Extracted data →
(** A pass that starts with slot 0 of the cache holding batch [n], for a
    remote batch numbered [n+1]: its only lookup is the one for [n+1], and
    the executor is given the looked-up batch with the old slot 0 behind
    it. *)
Lemma syncTrustedBatch_rolls_forward b (m2 : machine W) b0 rest tb w1 tx w2 r m' evs :
  LastTrustedBatches (s_TrustedState m2) = Some b0 :: rest ->
  is_uint64 (state.BatchNumber b0) ->
  types.Number tb = uint64 (state.BatchNumber b0 + 1) ->
  BatchByNumber b (world m2) = ((Some tb, None), w1) ->
  BeginStateTransaction w1 = ((tx, None), w2) ->
  syncTrustedBatch b m2 = (r, m', evs) ->
  lookups evs = [types.Number tb] /\
  forall batch err w3,
    GetBatchByNumber (types.Number tb) tx w2 = ((batch, err), w3) ->
    lookup_failed err = false ->
    exists new perr,
      In (CallProcessTrustedBatch (Some tb)
            {| LastTrustedBatches := [batch; Some b0];
               LastStateRoot := LastStateRoot (s_TrustedState m2) |} tx new perr) evs.
Proof.
  intros Hcache Hrange Hnum Hfetch Hbegin Hrun.
  revert Hrun. iteration_cases; same_call;
    match goal with H : _ = (r, m', evs) |- _ => inversion H; subst; clear H end;
    match goal with
    | H : getCurrentBatches _ _ _ _ = _ |- _ =>
        rewrite Hcache in H;
        apply (getCurrentBatches_rolls_forward _ _ _ _ _ _ _ _ _ Hrange Hnum) in H;
        destruct H as (Hl & _ & Hres)
    end;
    (split;
     [ unfold lookups in *; simpl; rewrite ?flat_map_app; simpl;
       rewrite ?app_nil_r; assumption
     | intros batch0 err0 w30 HG HF;
       destruct (Hres _ _ _ HG HF) as (Hr & _ & _);
       try discriminate Hr; inversion Hr; subst;
       do 2 eexists; right; right; apply in_or_app; right; left; reflexivity ]).
Qed.

(** C5.  For a remote batch numbered [N], window resolution makes no store
    lookup exactly when the cached window is non-empty and its slot 0 is
    populated with the batch numbered [N]; the window is then returned as it
    is, and otherwise the first call is the lookup of [N].  What the cache
    holds after a commit is the window the executor returned, so reuse across
    batches holds as far as the executor reports the batch it processed: when
    the pass for the remote batch numbered [N] commits and the window the
    executor returned in it holds a batch numbered [N] in slot 0, that window
    is the cache, and the next pass on this cache, for the remote batch
    numbered [N+1], looks up [N+1] only, never [N], and gives the executor
    the looked-up batch in slot 0 and the old slot 0 as slot 1. *)
Theorem slot0_reused_iff_cached R batches tb dbTx (m : machine W) :
  let N := uint64 (types.Number tb) in
  let cached :=
    exists b0 rest, batches = Some b0 :: rest /\ state.BatchNumber b0 = N in
  (cached <-> snd (@getCurrentBatches _ _ R batches (Some tb) dbTx m) = []) /\
  (cached ->
     @getCurrentBatches _ _ R batches (Some tb) dbTx m = (Val (batches, None), m, [])) /\
  (~ cached ->
     forall batch err w1,
       GetBatchByNumber N dbTx (world m) = ((batch, err), w1) ->
       exists r m' rest,
         @getCurrentBatches _ _ R batches (Some tb) dbTx m =
           (r, m', CallGetBatchByNumber N dbTx batch err :: rest)) /\
  (forall b mi m1 evs1 committed status tx window b0 rest,
     syncTrustedBatch b mi = (Val tt, m1, evs1) ->
     In (CallProcessTrustedBatch (Some committed) status tx (Some window) None) evs1 ->
     LastTrustedBatches window = Some b0 :: rest ->
     state.BatchNumber b0 = types.Number committed ->
     is_uint64 (types.Number committed) ->
     types.Number tb = uint64 (types.Number committed + 1) ->
     In (CallBatchByNumber b (Some committed) None) evs1 /\
     In (CallCommit tx None) evs1 /\
     s_TrustedState m1 = window /\
     forall b' m2 w1 tx' w2 r m' evs,
       s_TrustedState m2 = s_TrustedState m1 ->
       BatchByNumber b' (world m2) = ((Some tb, None), w1) ->
       BeginStateTransaction w1 = ((tx', None), w2) ->
       syncTrustedBatch b' m2 = (r, m', evs) ->
       lookups evs = [types.Number tb] /\
       ~ In (types.Number committed) (lookups evs) /\
       forall batch err w3,
         GetBatchByNumber (types.Number tb) tx' w2 = ((batch, err), w3) ->
         lookup_failed err = false ->
         exists new perr,
           In (CallProcessTrustedBatch (Some tb)
                 {| LastTrustedBatches := [batch; Some b0];
                    LastStateRoot := LastStateRoot window |} tx' new perr) evs).
Proof.
  intros N cached.
  assert (Hhit : cached ->
    @getCurrentBatches _ _ R batches (Some tb) dbTx m = (Val (batches, None), m, [])).
  { intros Hc. apply getCurrentBatches_hit. now apply slot0_holds_spec. }
  assert (Hmiss : ~ cached ->
    forall batch err w1,
      GetBatchByNumber N dbTx (world m) = ((batch, err), w1) ->
      exists r m' rest,
        @getCurrentBatches _ _ R batches (Some tb) dbTx m =
          (r, m', CallGetBatchByNumber N dbTx batch err :: rest)).
  { intros Hnc batch err w1 HG.
    assert (E : slot0_holds batches N = false).
    { destruct (slot0_holds batches N) eqn:E; [|reflexivity].
      contradiction Hnc. now apply slot0_holds_spec. }
    pattern (@getCurrentBatches _ _ R batches (Some tb) dbTx m).
    apply getCurrentBatches_cases; intros;
      try discriminate;
      match goal with H : Some _ = Some _ |- _ => inversion H; subst; clear H end;
      subst N; try congruence; same_call; eauto. }
  split; [|split; [exact Hhit|split; [exact Hmiss|]]].
  - split.
    + intros Hc. now rewrite (Hhit Hc).
    + intros Hnil. apply slot0_holds_spec.
      destruct (slot0_holds batches N) eqn:E; [reflexivity|]. exfalso.
      revert Hnil. pattern (@getCurrentBatches _ _ R batches (Some tb) dbTx m).
      apply getCurrentBatches_cases; intros; simpl in *;
        try discriminate;
        match goal with H : Some _ = Some _ |- _ => inversion H; subst; clear H end;
        subst N; congruence.
  - intros b mi m1 evs1 committed status tx window b0 rest
           Hpass Hexec Hwindow Hslot0 Hrange Hnum.
    destruct (syncTrustedBatch_installs _ _ _ _ _ _ _ _ Hpass Hexec)
      as (Hcache & Hfetched & Hcommit).
    repeat (split; [assumption|]).
    intros b' m2 w1 tx' w2 r m' evs Hsame Hfetch Hbegin Hrun.
    rewrite Hcache in Hsame.
    assert (Hcache2 : LastTrustedBatches (s_TrustedState m2) = Some b0 :: rest)
      by now rewrite Hsame.
    rewrite <- Hslot0 in Hrange, Hnum.
    destruct (syncTrustedBatch_rolls_forward _ _ _ _ _ _ _ _ _ _ _
                Hcache2 Hrange Hnum Hfetch Hbegin Hrun) as (Hl & Hgiven).
    split; [exact Hl|]. split.
    + rewrite Hl, <- Hslot0. simpl. intros [H|[]].
      apply (uint64_succ_neq _ Hrange). rewrite uint64_idem, <- Hnum. exact H.
    + rewrite <- Hsame. exact Hgiven.
Qed.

Activity → Exactly as written above, set down the whole listing again.

Written response →
(** A pass that starts with slot 0 of the cache holding batch [n], for a
    remote batch numbered [n+1]: its only lookup is the one for [n+1], and
    the executor is given the looked-up batch with the old slot 0 behind
    it. *)
Lemma syncTrustedBatch_rolls_forward b (m2 : machine W) b0 rest tb w1 tx w2 r m' evs :
  LastTrustedBatches (s_TrustedState m2) = Some b0 :: rest ->
  is_uint64 (state.BatchNumber b0) ->
  types.Number tb = uint64 (state.BatchNumber b0 + 1) ->
  BatchByNumber b (world m2) = ((Some tb, None), w1) ->
  BeginStateTransaction w1 = ((tx, None), w2) ->
  syncTrustedBatch b m2 = (r, m', evs) ->
  lookups evs = [types.Number tb] /\
  forall batch err w3,
    GetBatchByNumber (types.Number tb) tx w2 = ((batch, err), w3) ->
    lookup_failed err = false ->
    exists new perr,
      In (CallProcessTrustedBatch (Some tb)
            {| LastTrustedBatches := [batch; Some b0];
               LastStateRoot := LastStateRoot (s_TrustedState m2) |} tx new perr) evs.
Proof.
  intros Hcache Hrange Hnum Hfetch Hbegin Hrun.
  revert Hrun. iteration_cases; same_call;
    match goal with H : _ = (r, m', evs) |- _ => inversion H; subst; clear H end;
    match goal with
    | H : getCurrentBatches _ _ _ _ = _ |- _ =>
        rewrite Hcache in H;
        apply (getCurrentBatches_rolls_forward _ _ _ _ _ _ _ _ _ Hrange Hnum) in H;
        destruct H as (Hl & _ & Hres)
    end;
    (split;
     [ unfold lookups in *; simpl; rewrite ?flat_map_app; simpl;
       rewrite ?app_nil_r; assumption
     | intros batch0 err0 w30 HG HF;
       destruct (Hres _ _ _ HG HF) as (Hr & _ & _);
       try discriminate Hr; inversion Hr; subst;
       do 2 eexists; right; right; apply in_or_app; right; left; reflexivity ]).
Qed.

(** C5.  For a remote batch numbered [N], window resolution makes no store
    lookup exactly when the cached window is non-empty and its slot 0 is
    populated with the batch numbered [N]; the window is then returned as it
    is, and otherwise the first call is the lookup of [N].  What the cache
    holds after a commit is the window the executor returned, so reuse across
    batches holds as far as the executor reports the batch it processed: when
    the pass for the remote batch numbered [N] commits and the window the
    executor returned in it holds a batch numbered [N] in slot 0, that window
    is the cache, and the next pass on this cache, for the remote batch
    numbered [N+1], looks up [N+1] only, never [N], and gives the executor
    the looked-up batch in slot 0 and the old slot 0 as slot 1. *)
Theorem slot0_reused_iff_cached R batches tb dbTx (m : machine W) :
  let N := uint64 (types.Number tb) in
  let cached :=
    exists b0 rest, batches = Some b0 :: rest /\ state.BatchNumber b0 = N in
  (cached <-> snd (@getCurrentBatches _ _ R batches (Some tb) dbTx m) = []) /\
  (cached ->
     @getCurrentBatches _ _ R batches (Some tb) dbTx m = (Val (batches, None), m, [])) /\
  (~ cached ->
     forall batch err w1,
       GetBatchByNumber N dbTx (world m) = ((batch, err), w1) ->
       exists r m' rest,
         @getCurrentBatches _ _ R batches (Some tb) dbTx m =
           (r, m', CallGetBatchByNumber N dbTx batch err :: rest)) /\
  (forall b mi m1 evs1 committed status tx window b0 rest,
     syncTrustedBatch b mi = (Val tt, m1, evs1) ->
     In (CallProcessTrustedBatch (Some committed) status tx (Some window) None) evs1 ->
     LastTrustedBatches window = Some b0 :: rest ->
     state.BatchNumber b0 = types.Number committed ->
     is_uint64 (types.Number committed) ->
     types.Number tb = uint64 (types.Number committed + 1) ->
     In (CallBatchByNumber b (Some committed) None) evs1 /\
     In (CallCommit tx None) evs1 /\
     s_TrustedState m1 = window /\
     forall b' m2 w1 tx' w2 r m' evs,
       s_TrustedState m2 = s_TrustedState m1 ->
       BatchByNumber b' (world m2) = ((Some tb, None), w1) ->
       BeginStateTransaction w1 = ((tx', None), w2) ->
       syncTrustedBatch b' m2 = (r, m', evs) ->
       lookups evs = [types.Number tb] /\
       ~ In (types.Number committed) (lookups evs) /\
       forall batch err w3,
         GetBatchByNumber (types.Number tb) tx' w2 = ((batch, err), w3) ->
         lookup_failed err = false ->
         exists new perr,
           In (CallProcessTrustedBatch (Some tb)
                 {| LastTrustedBatches := [batch; Some b0];
                    LastStateRoot := LastStateRoot window |} tx' new perr) evs).
Proof.
  intros N cached.
  assert (Hhit : cached ->
    @getCurrentBatches _ _ R batches (Some tb) dbTx m = (Val (batches, None), m, [])).
  { intros Hc. apply getCurrentBatches_hit. now apply slot0_holds_spec. }
  assert (Hmiss : ~ cached ->
    forall batch err w1,
      GetBatchByNumber N dbTx (world m) = ((batch, err), w1) ->
      exists r m' rest,
        @getCurrentBatches _ _ R batches (Some tb) dbTx m =
          (r, m', CallGetBatchByNumber N dbTx batch err :: rest)).
  { intros Hnc batch err w1 HG.
    assert (E : slot0_holds batches N = false).
    { destruct (slot0_holds batches N) eqn:E; [|reflexivity].
      contradiction Hnc. now apply slot0_holds_spec. }
    pattern (@getCurrentBatches _ _ R batches (Some tb) dbTx m).
    apply getCurrentBatches_cases; intros;
      try discriminate;
      match goal with H : Some _ = Some _ |- _ => inversion H; subst; clear H end;
      subst N; try congruence; same_call; eauto. }
  split; [|split; [exact Hhit|split; [exact Hmiss|]]].
  - split.
    + intros Hc. now rewrite (Hhit Hc).
    + intros Hnil. apply slot0_holds_spec.
      destruct (slot0_holds batches N) eqn:E; [reflexivity|]. exfalso.
      revert Hnil. pattern (@getCurrentBatches _ _ R batches (Some tb) dbTx m).
      apply getCurrentBatches_cases; intros; simpl in *;
        try discriminate;
        match goal with H : Some _ = Some _ |- _ => inversion H; subst; clear H end;
        subst N; congruence.
  - intros b mi m1 evs1 committed status tx window b0 rest
           Hpass Hexec Hwindow Hslot0 Hrange Hnum.
    destruct (syncTrustedBatch_installs _ _ _ _ _ _ _ _ Hpass Hexec)
      as (Hcache & Hfetched & Hcommit).
    repeat (split; [assumption|]).
    intros b' m2 w1 tx' w2 r m' evs Hsame Hfetch Hbegin Hrun.
    rewrite Hcache in Hsame.
    assert (Hcache2 : LastTrustedBatches (s_TrustedState m2) = Some b0 :: rest)
      by now rewrite Hsame.
    rewrite <- Hslot0 in Hrange, Hnum.
    destruct (syncTrustedBatch_rolls_forward _ _ _ _ _ _ _ _ _ _ _
                Hcache2 Hrange Hnum Hfetch Hbegin Hrun) as (Hl & Hgiven).
    split; [exact Hl|]. split.
    + rewrite Hl, <- Hslot0. simpl. intros [H|[]].
      apply (uint64_succ_neq _ Hrange). rewrite uint64_idem, <- Hnum. exact H.
    + rewrite <- Hsame. exact Hgiven.
Qed.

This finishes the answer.